(* ===== verification/CoOptimizerSearch.v ===== *)
(** * The annealing loop of the joint search

    The score of a state, the choice of a move, the Metropolis test and the loop: every
    state the loop holds satisfies the invariant, the best one is kept with its score,
    and that score never exceeds the seed's. *)

From S2P Require Import Prelude PyDict PlanSolver GreedySolver FitSolver PermLayout Cooling Annealing CoreMapping CoreViews Tilings SplitSpace ResidencyEdge CoDivisions CoOptimizer TilingRuns CoOptimizerInv CoOptimizerMoves.

(** What the loop relies on of the floats, where their failure is not allowed for: the
    move weights have a positive total, and temperatures cooled from a unit or from a
    median of positive score changes are not zero. *)
Definition start_temperature {F} `{!FloatOps F} (t0 : F) : Prop :=
  t0 = f_Z 1 \/ exists l, l <> [] /\ Forall (fun d => 0 < d) l /\ t0 = median l.

Record numerics {F} `{!FloatOps F} (E : exn -> Prop) : Prop := {
  nu_weights : E ValueError \/ forall ms total, ms <> [] -> ms `sublist_of` [Reorder; Flip; Recolor] ->
    last (cumulative (move_weight <$> ms)) = Some total -> f_ltb (f_Z 0) (f_add total (f_Z 0) : F) = true;
  nu_start : E ZeroDivisionError \/ forall t0 : F, start_temperature t0 -> f_eqb t0 (f_Z 0) = false;
  nu_cooled : E ZeroDivisionError \/ forall (t0 T : F) steps step, start_temperature t0 -> (step < steps)%nat ->
    cooled t0 steps step = Ok T -> f_eqb T (f_Z 0) = false
}.

Section search.
Context {F : Type} `{!FloatOps F} {R : Type} `{!Random F R} `{!RandBelow R}.
Context (t : topology) (E : exn -> Prop) (lb : list LifetimeBoundBuffer).
Context `{Hset : !setting E t lb}.
Context (cost_expr : option (list cost_symbol * (list Z -> res Z))) (fixed_us : Z -> Z).
Context (Hprice : forall f w resident, _build_score_fn t cost_expr = Some f -> vector_ok t w -> wp E (f w resident) (fun _ => True)).
Context (Hnum : numerics (F:=F) E).

#[local] Notation n := (length (bufs t)).
#[local] Notation Hwt := (set_topology (F:=F) (R:=R) (E:=E) (t:=t) (lb:=lb)).
#[local] Notation state_ok := (state_ok t lb).
#[local] Notation vector_ok := (vector_ok t).
#[local] Notation score := (_score t cost_expr fixed_us).

(** ** Scores *)

Lemma joint_addresses_length s : state_ok s -> length (n_addresses (packer s)) = n.
Proof.
  intros [_ (flags & Hp & _)]. destruct (packs_length _ _ _ _ _ _ Hp) as (_ & _ & _ & _ & Ha).
  by rewrite Ha, (set_length (F:=F) (R:=R) (E:=E) (t:=t) (lb:=lb)).
Qed.

Lemma companion_charge_ok addresses run position idx :
  length addresses = n -> aget (buffer_at t) position = Some idx -> wp E (companion_charge t addresses run position) (fun _ => True).
Proof.
  intros Ha Hp. unfold companion_charge. rewrite Hp. cbn [mbind res_bind]. pose proof (position_index t E lb position idx Hp) as Hi.
  apply wp_bind, wp_py_at; [done|]. intros b Hb. apply wp_bind.
  eapply wp_mono; [apply (wp_py_map E _ (fun _ _ => True)); intros [c rel] Hin%elem_of_children|].
  - destruct (wt_edge t Hwt _ _ _ Hin) as (_ & Hc & _). destruct (position_spec t c Hc) as (b' & _ & Hpos). cbn [fst]. rewrite Hpos. done.
  - intros inside _. apply wp_bind, wp_py_at; [lia|]. intros addr _. case_match; done.
Qed.

Lemma companions_ok w addresses : vector_ok w -> length addresses = n -> wp E (_companions t fixed_us w addresses) (fun _ => True).
Proof.
  intros Hw Ha. unfold _companions. apply wp_bind. apply (wp_mono _ _ (fun _ => True)); [|done]. unfold _companion_charges. case_match; [done|].
  pose proof (fits_vector t E lb w Hw) as Hfit. rewrite (runs_spec t w Hfit). cbn [mbind res_bind]. apply wp_bind.
  eapply wp_mono; [apply (wp_py_map E _ (fun _ _ => True))|done]. intros run Hrun. unfold run_charges. rewrite (tiling_at_spec t w Hfit). cbn [mbind res_bind].
  destruct (is_untiled (spec_at t w run.1)) eqn:Eu; [done|]. apply wp_bind.
  eapply wp_mono; [apply (wp_py_map E _ (fun _ _ => True))|done]. intros p Hp%elem_of_seq.
  destruct (tiled_run_buffers t w run p Hrun Eu ltac:(lia)) as [idx Hidx]. by eapply companion_charge_ok.
Qed.

Lemma score_ok s : state_ok s -> wp E (score s) (fun z => score s = Ok z).
Proof.
  intros Hs. apply wp_self. unfold _score. apply wp_bind.
  eapply wp_mono; [apply companions_ok; [apply Hs | by apply joint_addresses_length]|]. intros companions _.
  destruct (_build_score_fn t cost_expr) as [f|] eqn:Ef; [|done]. apply wp_bind.
  eapply wp_mono; [apply Hprice; [done | apply Hs]|]. done.
Qed.

(** ** Choosing a move *)

Lemma f_bisect_le cum (x : F) fuel : forall lo hi, (lo <= hi)%nat -> (f_bisect fuel cum x lo hi <= hi)%nat.
Proof.
  induction fuel as [|fuel IH]; intros lo hi H; cbn [f_bisect]; [done|]. destruct (Nat.ltb_spec lo hi) as [Hlt|]; [|done].
  pose proof (Nat.div_lt_upper_bound (lo + hi) 2 hi ltac:(lia) ltac:(lia)). pose proof (Nat.div_le_lower_bound (lo + hi) 2 lo ltac:(lia) ltac:(lia)).
  case_match; [etrans; [apply IH; lia | lia] | apply IH; lia].
Qed.

Lemma length_cumulative (ws : list F) : length (cumulative ws) = length ws.
Proof.
  assert (forall l a, length (f_accumulate a l) = length l) as H by (induction l as [|x l IH]; intros a; cbn; [done | by rewrite IH]).
  destruct ws as [|w ws]; cbn; [done | by rewrite H].
Qed.

Lemma applicable_sublist s : _applicable_moves t s `sublist_of` [Reorder; Flip; Recolor].
Proof.
  unfold _applicable_moves. apply (sublist_app _ [Reorder] _ [Flip; Recolor]); [case_match; [done | apply sublist_nil_l]|].
  apply (sublist_app _ [Flip] _ [Recolor]); case_match; apply sublist_nil_l || done.
Qed.

Lemma choose_move_ok s (r : R) : wp E (_choose_move t s r) (fun mr => forall m, mr.1 = Some m -> m ∈ _applicable_moves t s).
Proof.
  unfold _choose_move. case_bool_decide as Hne; [done|]. apply wp_bind. apply (wp_mono _ _ (fun mr => mr.1 ∈ _applicable_moves t s)).
  2: { intros mr Hm. cbn. by intros m [= <-]. }
  unfold f_choices. set (ms := _applicable_moves t s) in *. destruct (last (cumulative (move_weight <$> ms))) as [total|] eqn:El.
  2: { apply last_None in El. apply (f_equal length) in El. rewrite length_cumulative, length_fmap in El. by destruct ms. }
  cbn [mbind res_bind]. apply wp_bind, wp_raise_if.
  - intros Hb%negb_true_iff. destruct (nu_weights E Hnum) as [He | Hw]; [done|].
    rewrite (Hw ms total Hne (applicable_sublist s) El) in Hb. done.
  - intros _. destruct (random r) as [u r']. apply wp_bind, wp_py_at; [|by intros x Hx%list_elem_of_lookup_2].
    eapply Nat.le_lt_trans; [apply f_bisect_le; lia|]. rewrite length_fmap. destruct ms; [done | cbn; lia].
Qed.

(** ** The loop *)

Definition temperature_ok (T : F) : Prop := E ZeroDivisionError \/ f_eqb T (f_Z 0) = false.

Lemma metropolis_ok delta T (r : R) : temperature_ok T -> wp E (metropolis delta T r) (fun _ => True).
Proof.
  intros HT. unfold metropolis. case_match; [done|]. destruct (random r) as [u r']. apply wp_bind, wp_raise_if; [|done].
  intros He. destruct HT as [? | HT]; [done|]. congruence.
Qed.

Context (base : Z).

(** The live state has the current score, the best state its own, no worse than [base]. *)
Record joint_ok (cur : Z) (j : joint (R:=R)) : Prop := {
  jo_live : state_ok (live j) /\ score (live j) = Ok cur;
  jo_best : state_ok (best_snap j) /\ score (best_snap j) = Ok (best_score j);
  jo_base : best_score j <= base
}.

Lemma note_best_ok cur j s (r : R) z : joint_ok cur j -> state_ok s -> score s = Ok z -> joint_ok z (note_best z s r j).
Proof. intros [H1 H2 H3] Hs Hz. unfold note_best. destruct (Z.ltb_spec z (best_score j)); split; cbn; done || lia. Qed.

Lemma perm_entry_ok s k : state_ok s -> (k < n)%nat -> exists x, n_permutation (packer s) !! k = Some x /\ (x < n)%nat.
Proof.
  intros [_ (flags & [[r Hr] _ _] & _)] Hk. rewrite (rel_permutation _ _ _ _ _ Hr).
  pose proof (set_length (F:=F) (R:=R) (E:=E) (t:=t) (lb:=lb)) as Hl. pose proof (rel_perm _ _ _ _ _ Hr) as Hp. rewrite Hl in Hp.
  destruct (lookup_lt_is_Some_2 (r_permutation r) k) as [x Hx]; [by rewrite Hp, length_seq|]. exists x. split; [done|].
  apply list_elem_of_lookup_2 in Hx. rewrite Hp, elem_of_seq in Hx. lia.
Qed.

Lemma sweep_ok i upper s : state_ok s -> (i < n)%nat -> (upper < n)%nat ->
  wp E (sweep t i upper (packer s)) (fun sw => state_ok (mkState (chosen s) sw.1 (n_eligible s)) /\ length sw.2 = n).
Proof.
  intros Hs Hi Hu. unfold sweep. cbn zeta. apply wp_bind.
  apply (wp_mono _ _ (fun sw => state_ok (mkState (chosen s) sw.1 (n_eligible s)) /\ length sw.2 = n)).
  - case_match; [cbn; rewrite length_replicate; split; [by destruct s | done]|]. apply wp_bind. eapply wp_mono; [apply (rotate_state t E lb s i 0); [done | done | lia]|].
    intros pd Hp. cbn. by rewrite length_insert, length_replicate.
  - intros sw Hsw. apply (wp_for_each E _ (fun _ sw => state_ok (mkState (chosen s) sw.1 (n_eligible s)) /\ length sw.2 = n)); [|done].
    intros pre p rest [p1 qs] Hl [Hs1 Hq]. cbn [fst snd] in *. assert (p ∈ seq 1 upper) as Hp%elem_of_seq by (rewrite Hl; list_mem).
    unfold sweep_step. cbn [fst snd]. apply wp_bind.
    eapply wp_mono; [apply (swap_state t E lb (mkState (chosen s) p1 (n_eligible s)) (p - 1) Hs1); lia|].
    intros pd Hp2. cbn [fst snd wp] in *. split; [done|]. case_match; [done | by rewrite length_insert].
Qed.

Lemma try_positions_ok snap T cur order : forall p pos j,
  state_ok snap -> score snap = Ok cur -> temperature_ok T -> state_ok (mkState (chosen snap) p (n_eligible snap)) ->
  (pos < n)%nat -> (forall k, k ∈ order -> (k < n)%nat) -> joint_ok cur j ->
  wp E (try_positions t cost_expr fixed_us snap T cur p pos order j) (fun cj => joint_ok cj.1 cj.2).
Proof.
  induction order as [|k order IH]; intros p pos j Hs Hc HT Hp Hpos Hord Hj; cbn [try_positions].
  - destruct Hj as [_ H2 H3]. by split.
  - apply wp_bind. eapply wp_mono; [apply (rotate_state t E lb (mkState (chosen snap) p (n_eligible snap)) pos k Hp Hpos); apply Hord; list_mem|].
    intros [p2 d] Hp2. cbn [fst snd chosen n_eligible packer] in *. apply wp_bind. eapply wp_mono; [by apply score_ok|]. intros z Hz. apply wp_bind.
    eapply wp_mono; [by apply metropolis_ok|]. intros [[] r'] _; cbn [fst snd wp]; [by eapply note_best_ok|].
    apply IH; try done; [apply Hord; list_mem | intros; apply Hord; by right|]. destruct Hj as [H1 H2 H3]. by split.
Qed.

Lemma step_reorder_ok T cur j : (0 < n)%nat -> temperature_ok T -> joint_ok cur j ->
  wp E (_step_reorder t cost_expr fixed_us T cur j) (fun cj => joint_ok cj.1 cj.2).
Proof.
  intros Hn HT Hj. pose proof Hj as [[Hs Hc] H2 H3]. unfold _step_reorder. cbn zeta. apply wp_bind.
  eapply wp_mono; [apply (wp_py_map E _ (fun _ _ => True)); intros k [_ Hk]%elem_of_seq|].
  { destruct (perm_entry_ok (live j) k Hs ltac:(lia)) as (x & Hx & Hxn). unfold view_at. rewrite Hx. cbn [mbind res_bind].
    unfold n_is_fully_allocated. destruct (so_packed _ _ _ Hs) as (flags & Hp & _). destruct (packs_length _ _ _ _ _ _ Hp) as (_ & _ & _ & Hst & _).
    rewrite (set_length (F:=F) (R:=R) (E:=E) (t:=t) (lb:=lb)) in Hst.
    apply wp_bind, wp_raise_if; [|done]. rewrite Hst. intros Hb%negb_true_iff%Nat.ltb_ge. lia. }
  intros allocated Hal. pose proof (Forall2_length _ _ _ Hal) as Hlen. rewrite length_seq in Hlen.
  assert (allocated <> []) as Hne by (intros ->; cbn in Hlen; lia). destruct (move_weights_pos allocated Hne) as [Hw1 Hw2].
  destruct (choices_spec (move_weights allocated) (rng j) Hw1 Hw2) as (i & r' & Hch & Hi). rewrite Hch. cbn [mbind res_bind fst snd].
  pose proof (upper_bound_lt allocated i Hne) as Hu. unfold move_weights in Hi. rewrite length_fmap in Hi. apply wp_bind.
  eapply wp_mono; [apply sweep_ok; [done | lia | lia]|]. intros [p qs] [Hp Hq]. cbn [fst snd] in *.
  apply try_positions_ok; try done; [lia|].
  intros k Hk. unfold insertion_points in Hk. rewrite elem_of_py_sorted, list_elem_of_filter, elem_of_seq in Hk. lia.
Qed.

Lemma step_ok m T cur j : applicable t m -> temperature_ok T -> joint_ok cur j ->
  wp E (_step t cost_expr fixed_us m T cur j) (fun cj => joint_ok cj.1 cj.2).
Proof.
  intros Hm HT Hj. pose proof Hj as [[Hs Hc] H2 H3].
  assert (forall m', m' = m -> wp E (sr ← _execute_move t (Some m') (live j) (rng j); new ← score sr.1; ar ← metropolis (new - cur) T sr.2;
    if ar.1 : bool then Ok (new, note_best new sr.1 ar.2 j) else Ok (cur, mkJoint (live j) ar.2 (best_score j) (best_snap j)))
    (fun cj => joint_ok cj.1 cj.2)) as Hgen.
  { intros m' ->. apply wp_bind. eapply wp_mono; [apply (move_ok t E lb); [done | by intros m' [= <-]]|]. intros [s' r'] Hs'. cbn [fst snd] in *.
    apply wp_bind. eapply wp_mono; [by apply score_ok|]. intros z Hz. apply wp_bind. eapply wp_mono; [by apply metropolis_ok|].
    intros [[] r2] _; cbn [fst snd wp]; [by eapply note_best_ok | by split]. }
  destruct m; cbn [_step]; [|by apply Hgen..]. apply step_reorder_ok; [cbn in Hm; lia | done | done].
Qed.

Lemma cooled_ok t0 steps step : start_temperature t0 -> (step < steps)%nat -> wp E (cooled t0 steps step) temperature_ok.
Proof.
  intros Ht Hs. destruct (cooled t0 steps step) as [T|e] eqn:Ec; cbn.
  - destruct (nu_cooled E Hnum) as [? | H]; [by left|]. right. by eapply H.
  - unfold cooled in Ec. unfold raise_if in Ec. destruct (f_eqb t0 (f_Z 0)) eqn:E0; cbn in Ec; [|done]. injection Ec as <-.
    destruct (nu_start E Hnum) as [? | H]; [done|]. rewrite (H t0 Ht) in E0. done.
Qed.

Lemma anneal_steps_ok t0 steps todo : forall cur j,
  start_temperature t0 -> (forall k, k ∈ todo -> (k < steps)%nat) -> joint_ok cur j ->
  wp E (anneal_steps t cost_expr fixed_us t0 steps todo cur j) (fun cj => joint_ok cj.1 cj.2).
Proof.
  induction todo as [|step todo IH]; intros cur j Ht Htodo Hj; cbn [anneal_steps]; [done|]. apply wp_bind.
  eapply wp_mono; [apply choose_move_ok|]. intros [[m|] r'] Hm; cbn [fst snd] in *; [|done]. apply wp_bind.
  eapply wp_mono; [apply cooled_ok; [done | apply Htodo; list_mem]|]. intros T HT. apply wp_bind.
  eapply wp_mono; [apply step_ok; [by eapply applicable_spec, Hm | done |]|].
  - destruct Hj as [H1 H2 H3]. by split.
  - intros [cur' j'] Hj'. cbn [fst snd] in *. apply IH; [done | intros; apply Htodo; by right | done].
Qed.

Lemma calibrate_ok s (r : R) : state_ok s -> wp E (_calibrate_temperature t cost_expr fixed_us s r) (fun tr => start_temperature tr.1).
Proof.
  intros Hs. unfold _calibrate_temperature. apply wp_bind. eapply wp_mono; [by apply score_ok|]. intros z Hz. apply wp_bind.
  eapply wp_mono; [apply (wp_for_each E _ (fun _ rd => Forall (fun d => 0 < d) rd.2)); [|by constructor]|].
  - intros pre k rest [r1 ds] _ Hd. cbn [snd] in Hd. unfold probe_delta. cbn [fst snd]. apply wp_bind. eapply wp_mono; [apply choose_move_ok|].
    intros mr Hm. apply wp_bind. eapply wp_mono; [apply (move_ok t E lb); [done | intros m' Hm'; by eapply applicable_spec, Hm]|].
    intros sr Hsr. apply wp_bind. eapply wp_mono; [by apply score_ok|]. intros z' _. cbn. destruct (Z.ltb_spec 0 (Z.abs (z' - z))); [|done].
    apply Forall_app. split; [done | by repeat constructor].
  - intros [r1 ds] Hd. cbn [fst snd wp] in *. case_bool_decide; [by left|]. right. by exists ds.
Qed.

Lemma anneal_ok s (r : R) : state_ok s -> score s = Ok base ->
  wp E (_anneal t cost_expr fixed_us s r) (fun best => state_ok best.1 /\ score best.1 = Ok best.2 /\ best.2 <= base).
Proof.
  intros Hs Hz. unfold _anneal. rewrite Hz. cbn [mbind res_bind]. cbn zeta. apply wp_bind. apply (wp_mono _ _ (fun cj => joint_ok cj.1 cj.2)).
  2: { intros [cur j] [_ [H2 H2'] H3]. done. }
  assert (forall r', joint_ok base (mkJoint s r' base s)) as Hj by (intros r'; by split).
  case_bool_decide; [apply Hj|]. apply wp_bind. eapply wp_mono; [by apply calibrate_ok|]. intros tr Htr.
  apply anneal_steps_ok; [done | | done]. intros k [_ Hk]%elem_of_seq. lia.
Qed.

End search.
=-=-=
Action item >>
Copy every line in the entries above that has the string "rest" in it.

Answer for the task >>
    intros pre p rest [p1 qs] Hl [Hs1 Hq]. cbn [fst snd] in *. assert (p ∈ seq 1 upper) as Hp%elem_of_seq by (rewrite Hl; list_mem).
  - intros pre k rest [r1 ds] _ Hd. cbn [snd] in Hd. unfold probe_delta. cbn [fst snd]. apply wp_bind. eapply wp_mono; [apply choose_move_ok|].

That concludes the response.